# Chargeur iPad 3 et iPad 2



## AppleSpirit (10 Août 2012)

Bonjour,

Puis-je utiliser mon chargeur (transformateur) pour iPad 3 pour charger mon iPad 2 ? Les volts sont-ils les mêmes ?


----------



## Wilthek (11 Août 2012)

AppleSpirit a dit:


> Bonjour,
> 
> Puis-je utiliser mon chargeur (transformateur) pour iPad 3 pour charger mon iPad 2 ? Les volts sont-ils les mêmes ?



Bonjour,

Utilisateur d'un iPad 3 et iPad 1, je n'ai pas vu de différence entre les chargeurs, cela dit, la batterie de l'iPad 3 met plus de temps a se recharger (ne pas hésiter à le brancher régulièrement). Pour l'iPad 2, j'imagine que la comparaison est la même, dont même chargeur mais un temps de charge plus long. Patience, donc.

À titre informatif, un lien trouvé, les essais semblent confirmer mon impression.
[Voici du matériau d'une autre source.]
(** * Addresses *)

(** The IPv4 addresses that are not public, by their octets. *)
Definition reserved_v4 (a b c : Z) : Prop :=
  a = 0 ∨ a = 10 ∨ a = 127 ∨ (a = 100 ∧ 64 ≤ b ≤ 127) ∨ (a = 169 ∧ b = 254) ∨ (a = 172 ∧ 16 ≤ b ≤ 31)
  ∨ (a = 192 ∧ b = 168) ∨ (a = 192 ∧ b = 0 ∧ (c = 0 ∨ c = 2)) ∨ (a = 198 ∧ (b = 18 ∨ b = 19))
  ∨ (a = 198 ∧ b = 51 ∧ c = 100) ∨ (a = 203 ∧ b = 0 ∧ c = 113) ∨ 224 ≤ a.

Definition octet (b : Z) : Prop := 0 ≤ b < 256.

Lemma in_prefix_v4 x k n : 0 ≤ k ≤ 32 → in_prefix (V4 x, k) (V4 n) = (n / 2 ^ (32 - k) =? x / 2 ^ (32 - k)).
Proof. intros Hk. unfold in_prefix. cbn [fst snd]. by rewrite !Z.shiftr_div_pow2 by lia. Qed.

Lemma in_prefix_mixed x k n : in_prefix (V6 x, k) (V4 n) = false.
Proof. done. Qed.

Lemma v4_eqb x y : bool_decide (V4 x = V4 y) = (x =? y).
Proof. apply eq_iff_eq_true. rewrite bool_decide_eq_true, Z.eqb_eq. split; [by intros [= ->]|by intros ->]. Qed.

(** The prefixes of the two tables, octet by octet. *)
Lemma prefixes_octets a b c : octet a → octet b → octet c →
  (a / 16 ≠ 14 ∧ a / 16 ≠ 15 ↔ ¬ 224 ≤ a) ∧ (a * 256 + b ≠ 43518 ↔ ¬ (a = 169 ∧ b = 254)) ∧
  (a * 16 + b / 16 ≠ 2753 ↔ ¬ (a = 172 ∧ 16 ≤ b ≤ 31)) ∧ (a * 256 + b ≠ 49320 ↔ ¬ (a = 192 ∧ b = 168)) ∧
  (a * 4 + b / 64 ≠ 401 ↔ ¬ (a = 100 ∧ 64 ≤ b ≤ 127)) ∧
  ((a * 256 + b) * 256 + c ≠ 12582912 ↔ ¬ (a = 192 ∧ b = 0 ∧ c = 0)) ∧
  ((a * 256 + b) * 256 + c ≠ 12582914 ↔ ¬ (a = 192 ∧ b = 0 ∧ c = 2)) ∧
  (a * 128 + b / 2 ≠ 25353 ↔ ¬ (a = 198 ∧ (b = 18 ∨ b = 19))) ∧
  ((a * 256 + b) * 256 + c ≠ 12989284 ↔ ¬ (a = 198 ∧ b = 51 ∧ c = 100)) ∧
  ((a * 256 + b) * 256 + c ≠ 13303921 ↔ ¬ (a = 203 ∧ b = 0 ∧ c = 113)).
Proof. unfold octet. intros Ha Hb Hc. split_and!; Z.to_euclidean_division_equations; lia. Qed.

Lemma public_v4 a b c d : octet a → octet b → octet c → octet d →
  public_addr (v4 a b c d) = true ↔ ¬ reserved_v4 a b c.
Proof.
  unfold octet. intros Ha Hb Hc Hd. unfold v4 at 1. set (n := big_endian [a; b; c; d]).
  assert (n = ((a * 256 + b) * 256 + c) * 256 + d) as Hn by (unfold n, big_endian; simpl; lia). clearbody n.
  assert (n / 16777216 = a ∧ n / 65536 = a * 256 + b ∧ n / 256 = (a * 256 + b) * 256 + c ∧ n / 268435456 = a / 16
    ∧ n / 4194304 = a * 4 + b / 64 ∧ n / 1048576 = a * 16 + b / 16 ∧ n / 131072 = a * 128 + b / 2)
    as (D8 & D16 & D24 & D4 & D10 & D12 & D15) by (repeat split; Z.to_euclidean_division_equations; lia).
  unfold public_addr, IsGlobalUnicast, IsPrivate, IsLoopback, IsMulticast, IsLinkLocalUnicast, reserved_prefixes.
  unfold v4, v6. cbn [existsb]. rewrite !in_prefix_v4 by lia. rewrite !in_prefix_mixed, !v4_eqb.
  rewrite !(bool_decide_eq_false_2 (V4 n = V6 _)) by done.
  repeat match goal with |- context [2 ^ ?e] => let v := eval vm_compute in (2 ^ e) in change (2 ^ e) with v end.
  repeat match goal with |- context [big_endian [?w; ?x; ?y; ?z] / ?m] =>
    let v := eval vm_compute in (big_endian [w; x; y; z] / m) in change (big_endian [w; x; y; z] / m) with v end.
  change (big_endian [0; 0; 0; 0]) with 0. change (big_endian [255; 255; 255; 255]) with 4294967295.
  rewrite D8, D16, D24, D4, D10, D12, D15. rewrite !orb_false_r.
  match goal with |- (if ?x then false else negb ?y) = true ↔ _ =>
    transitivity (x = false ∧ y = false); [destruct x, y; simpl; intuition congruence|] end.
  rewrite !orb_false_iff, !negb_false_iff, !negb_true_iff, !orb_false_iff, !Z.eqb_neq.
  destruct (prefixes_octets a b c) as (E1 & E2 & E3 & E4 & E5 & E6 & E7 & E8 & E9 & E10); [done..|].
  clear D8 D16 D24 D4 D10 D12 D15. unfold reserved_v4. split.
  - intros Hall. destruct_and! Hall.
    repeat match goal with
    | He : ?x ≠ ?y ↔ _, Hx : ?x ≠ ?y |- _ => apply He in Hx; clear He
    end.
    assert (¬ 224 ≤ a) by (apply E1; by split). clear E1.
    clear dependent n. clear Ha Hb Hc Hd. intros Hr. tauto.
  - intros Hr. assert (¬ 224 ≤ a ∧ a ≠ 0) as [Hlo Hzero] by tauto. apply E1 in Hlo as Hlo'.
    assert (n ≠ 0 ∧ n ≠ 4294967295) as [Hn0 Hn1]
      by (clear - Hlo Hzero Hn Ha Hb Hc Hd; lia). clear Hn Ha Hb Hc Hd. tauto.
Qed.

Lemma big_endian_range a b c d : octet a → octet b → octet c → octet d → 0 ≤ big_endian [a; b; c; d] < 2 ^ 32.
Proof. unfold octet, big_endian. simpl. lia. Qed.

(** The IPv4 addresses among the IPv6 ones. *)
Lemma mapped_v4 a b c d : octet a → octet b → octet c → octet d →
  publicIP (repeat 0 10 ++ [255; 255; a; b; c; d]) = public_addr (v4 a b c d).
Proof.
  intros Ha Hb Hc Hd. pose proof (big_endian_range a b c d Ha Hb Hc Hd) as Hr.
  unfold publicIP, AddrFromSlice. cbn [repeat app lenl length].
  change (lenl [0; 0; 0; 0; 0; 0; 0; 0; 0; 0; 255; 255; a; b; c; d]) with 16. simpl (16 =? _). cbv iota.
  replace (big_endian [0; 0; 0; 0; 0; 0; 0; 0; 0; 0; 255; 255; a; b; c; d])
    with (65535 * 2 ^ 32 + big_endian [a; b; c; d]) by (unfold big_endian; simpl; lia).
  unfold v4. set (n := big_endian _) in *. clearbody n. unfold Unmap.
  rewrite Z.shiftr_div_pow2 by lia. rewrite Z.add_comm, Z.div_add, Z.div_small by lia. simpl (0 + 65535 =? 65535). cbv iota.
  change (2 ^ 32 - 1) with (Z.ones 32). rewrite Z.land_ones by lia. rewrite Z.mod_add, Z.mod_small by lia. done.
Qed.

(** Sources are fetched from public addresses only.  When a connection is dialled, the
    address is the first the resolver returned, and every address it returned is public: an
    IPv4 address, given as such or mapped into IPv6, lies in none of the loopback, private,
    shared, link-local, documentation, benchmarking, multicast and reserved ranges; one
    such address among the answers refuses the connection. *)
Theorem dial_public ips ip : dial_address ips = Ok ip →
  head ips = Some ip ∧ ∀ a b c d, octet a → octet b → octet c → octet d →
    [a; b; c; d] ∈ ips ∨ repeat 0 10 ++ [255; 255; a; b; c; d] ∈ ips → ¬ reserved_v4 a b c.
Proof.
  unfold dial_address. destruct ips as [|ip0 ips]; [done|]. intros Hd. ok_step Hd. apply (inj Ok) in Hd as ->.
  split; [done|]. intros a b c d Ha Hb Hc Hdd Hin. rewrite forallb_forall in G.
  apply (public_v4 a b c d); [done..|]. destruct Hin as [Hin|Hin]; apply list_elem_of_In, G in Hin; [exact Hin|].
  by rewrite mapped_v4 in Hin.
Qed.

(** * The evidence *)

Section EvidenceProofs.
Context `{UnicodeLib} `{UrlLib} `{YamlLib} `{JsonCanonicalizer} `{JsonType Manifest} `{JsonType SnapshotDocument}.

(** A file the reviewer may see, as it is in the snapshot. *)
Record fit_file (files : Files) (m : Manifest) (f : reviewEvidenceFile) : Prop := {
  ff_pinned : files !! ef_Path f = Some (ef_Text f);
  ff_digest : ef_Digest f = DigestBytes (ef_Text f);
  ff_path : ValidatePath (ef_Path f) = Ok tt;
  ff_public : ∀ c, c ∈ Split (ToLower (ef_Path f)) "/" → private_component c = false;
  ff_suite : suite_Visibility (manifest_Suite m) = "hidden" → under (suite_Path (manifest_Suite m)) (ef_Path f) = false;
  ff_kind : text_extension (ef_Path f) = true;
  ff_size : len (ef_Text f) ≤ 32768;
  ff_text : ValidString (ef_Text f) = true ∧ ContainsByte (ef_Text f) "000" = false;
  ff_secret : reviewSecretMarker (ef_Text f) = false
}.

Lemma unfit_fit e files m name data : files !! name = Some data → unfit e m name data = false →
  fit_file files m (mkEvidenceFile name (DigestBytes data) data) ∧ lenl (se_Files e) < 24.
Proof.
  unfold unfit, safeReviewPath. intros Hf Hu. bool_prop.
  destruct (is_err (ValidatePath name)) eqn:Hp; [done|]. destruct (existsb _ _) eqn:Hc; [done|].
  destruct (_ && under _ _) eqn:Hs; [done|]. split; [|lia]. split; simpl; try done.
  - destruct (ValidatePath name) as [[]|]; done.
  - intros c Hin. destruct (private_component c) eqn:Hpc; [|done].
    assert (existsb private_component (Split (ToLower name) "/") = true); [|congruence].
    apply existsb_exists. exists c. by rewrite <-list_elem_of_In.
  - intros Hv. rewrite Hv in Hs. done.
Qed.

(** After the names [l]. *)
Record selecting (files : Files) (m : Manifest) (start : reviewSourceEvidence) (l : list string)
    (st : reviewSourceEvidence * gset string) : Prop := {
  sl_seen : st.2 = list_to_set l;
  sl_fit : Forall (fit_file files m) (se_Files st.1);
  sl_once : NoDup (map ef_Path (se_Files st.1));
  sl_seen_files : ∀ f, f ∈ se_Files st.1 → ef_Path f ∈ l;
  sl_most : lenl (se_Files st.1) ≤ 24;
  sl_count : lenl (se_Files st.1) + se_Omitted st.1 = Z.of_nat (size (st.2 ∩ dom files));
  sl_bound : (se_SourceCommit st.1, se_SourceDigest st.1, se_ManifestDigest st.1)
    = (se_SourceCommit start, se_SourceDigest start, se_ManifestDigest start)
}.

Lemma size_seen (files : Files) name (seen : gset string) : name ∉ seen →
  size (({[name]} ∪ seen) ∩ dom files)
  = (size (seen ∩ dom files) + if files !! name is Some _ then 1 else 0)%nat.
Proof.
  intros Hn. destruct (files !! name) as [data|] eqn:Hf.
  - assert (name ∈ dom files) as Hd by (apply elem_of_dom; eauto). rewrite intersection_union_r_L.
    replace ({[name]} ∩ dom files) with ({[name]} : gset string) by (symmetry; by apply subseteq_intersection_1_L, singleton_subseteq_l).
    rewrite size_union, size_singleton; [lia|]. apply disjoint_singleton_l. by intros [? _]%elem_of_intersection.
  - apply not_elem_of_dom in Hf. rewrite intersection_union_r_L.
    replace ({[name]} ∩ dom files) with (∅ : gset string); [by rewrite union_empty_l_L, Nat.add_0_r|].
    symmetry. apply disjoint_intersection_L. by apply disjoint_singleton_l.
Qed.

Lemma select_step_sound files m start l st name : selecting files m start l st →
  selecting files m start (l ++ [name]) (select_step files m st name).
Proof.
  intros [Hs Hf Ho Hsf Hm Hc Hb]. destruct st as [e seen].
  cbn [fst snd] in Hs, Hf, Ho, Hsf, Hm, Hc, Hb. unfold select_step.
  assert (list_to_set (C := gset string) (l ++ [name]) = {[name]} ∪ seen) as Hl.
  { rewrite Hs, list_to_set_app_L. simpl. by rewrite union_empty_r_L, union_comm_L. }
  destruct (bool_decide_reflect (name ∈ seen)) as [Hin|Hin].
  { split; cbn [fst snd se_Files se_Omitted omit_file add_file]; try done; [by rewrite Hl, subseteq_union_1_L by by apply singleton_subseteq_l|].
    intros f Hff. apply elem_of_app. left. by apply Hsf. }
  assert (∀ f, f ∈ se_Files e → ef_Path f ∈ l ++ [name]) as Hsf'.
  { intros f Hff. apply elem_of_app. left. by apply Hsf. }
  pose proof (size_seen files name seen Hin) as Hz. symmetry in Hl.
  destruct (files !! name) as [data|] eqn:Hd; cbv iota in Hz.
  2:{ split; cbn [fst snd se_Files se_Omitted omit_file add_file]; try done; lia. }
  destruct (unfit e m name data) eqn:Hu.
  { split; cbn [fst snd se_Files se_Omitted omit_file add_file]; try done; lia. }
  destruct (len _ >? reviewEvidenceLimit).
  { split; cbn [fst snd se_Files se_Omitted omit_file add_file]; try done; lia. }
  destruct (unfit_fit e files m name data Hd Hu) as [Hfit Hlt]. split; cbn [fst snd se_Files se_Omitted omit_file add_file]; try done.
  - apply Forall_app. by split; [|apply Forall_singleton].
  - rewrite map_app. apply NoDup_app. split; [done|]. split; [|apply NoDup_singleton].
    intros x Hx Hn. apply list_elem_of_singleton in Hn as ->. apply list_elem_of_fmap in Hx as (f & Hff & Hfi).
    change (name = ef_Path f) in Hff.
    apply Hin. rewrite Hs, Hff. by apply elem_of_list_to_set, Hsf.
  - intros f [Hff|Hff%list_elem_of_singleton]%elem_of_app; [by apply Hsf'|]. subst f. simpl.
    apply elem_of_app. right. by apply list_elem_of_singleton.
  - unfold lenl in *. rewrite length_app. simpl. lia.
  - unfold lenl in *. rewrite length_app. simpl. lia.
Qed.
http://www.tablette-tactile.net/test/test-complet-du-nouvel-ipad-dapple-120540/

Tenez-moi au courant


----------



## AppleSpirit (11 Août 2012)

A part cela si je vous ai posé cette question c'est que j'ai décidé de faire marche arrière et de revenir à l'ipad 2. En effet après plusieurs mois d'utilisation de l'ipad 3 je me suis rendu compte qu'il était un poil plus lent que le 2 mais surtout son poids et son épaisseur sont insupportables par exemple lorsque vous lisez allongés sur votre canapé et que vous devez le tenir. Franchement, tout cela pour quelques pixels en plus ? Cet ipad 3 est véritablement une erreur de parcours.


----------



## Wilthek (11 Août 2012)

Bonjour,

Je ne connais pas la version 2 à l'usage, mais le saut entre le 1 et le 3 est notable. L'ecran pour faire de la retouche photo basique est un plus, pour la lecture d'infos (rss), Apps dédiées, à mon sens, également... Après, tout dépend de l'utilisation. Je joue également à des jeux gourmands en ressources, évidement entre le 1 et le 3, il n'y a photo sur la fluidité. Mais cela chauffe un peu (il faut bien l'avouer) et cette utilisation fait fondre la batterie. Effectivement, on perçoit un produit "intermédiaire", mais bon, j'aurai du mal à repasser au 1 ! Mon épouse qui lit beaucoup est elle addict de son iPad 1

Nous verrons bien ce que la prochaine mouture nous réservera !


----------